(Beginning of DATA EXTRACT)

Lemma fp_fill_batch R P sess model_path img_shape : ∀ ins j x _preds,
  ins ⊆ R → footprint R P (fill_batch sess model_path img_shape j ins x _preds).
Proof.
  induction ins as [|path_in rest IH]; intros j x _preds HR; simpl.
  { apply fp_ret. }
  apply fp_bind; [apply fp_read_img, HR; by left|]. intros img.
  apply fp_bind; [apply fp_lift|]. intros x'.
  apply fp_bind; [apply fp_sess_run|]. intros ps.
  apply IH. intros p Hp. apply HR. by right.
Qed.

Lemma fp_save_batch R P x _preds i mask blend : ∀ outs j,
  outs ⊆ P → footprint R P (save_batch x _preds i mask blend j outs).
Proof.
  induction outs as [|path_out rest IH]; intros j HP; simpl.
  { apply fp_ret. }
  apply fp_bind; [apply fp_lift|]. intros img.
  apply fp_bind; [apply fp_imsave, HP; by left|]. intros _.
  apply IH. intros p Hp. apply HP. by right.
Qed.

Lemma fp_batches R P sess data_in paths_out model_path img_shape batch_size
    mask blend : ∀ iters _preds,
  data_in ⊆ R → paths_out ⊆ P →
  footprint R P (batches sess data_in paths_out model_path img_shape
                   batch_size mask blend iters _preds).
Proof.
  induction iters as [|i rest IH]; intros _preds HR HP; simpl.
  { apply fp_ret. }
  apply fp_bind; [|intros ps; by apply IH].
  unfold batch_step. apply fp_bind.
  - apply fp_fill_batch. etrans; [apply subseteq_take|].
    etrans; [apply subseteq_drop|done].
  - intros filled. apply fp_bind; [|intros _; apply fp_ret].
    apply fp_save_batch. etrans; [apply subseteq_take|].
    etrans; [apply subseteq_drop|done].
Qed.

Lemma fp_transfer R P (e : eval_t) sess data_in paths_out model_path device
    batch_size mask blend :
  (∀ d p, d ⊆ R → p ⊆ P →
     footprint R P (e d p model_path device batch_size mask blend)) →
  data_in ⊆ R → paths_out ⊆ P →
  footprint R P (transfer e sess data_in paths_out model_path device
                   batch_size mask blend).
Proof.
  intros He HR HP. unfold transfer.
  apply fp_bind_ret; [apply fp_lift|]. intros first [w0 Hfirst].
  assert (first ∈ R) as Hin.
  { apply HR. unfold lift, getitem in Hfirst.
    destruct (data_in !! 0) eqn:Hl; simpl in Hfirst; [|done].
    injection Hfirst as <-. by eapply list_elem_of_lookup_2. }
  apply fp_bind; [by apply fp_read_img|]. intros img.
  apply fp_bind; [apply fp_tf_placeholder|]. intros _.
  apply fp_bind; [apply fp_saver_restore|]. intros _.
  apply fp_bind; [apply fp_lift|]. intros n.
  apply fp_bind; [by apply fp_batches|]. intros _.
  case_match; [|apply fp_ret].
  apply He; (etrans; [apply subseteq_drop|done]).
Qed.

(End of DATA EXTRACT)

▶ _WHAT YOU SHOULD DO_:
Where the word "device" occurs in a line of the records, copy that line.

▶ _WRITTEN ANSWER_:
Lemma fp_transfer R P (e : eval_t) sess data_in paths_out model_path device
     footprint R P (e d p model_path device batch_size mask blend)) →
  footprint R P (transfer e sess data_in paths_out model_path device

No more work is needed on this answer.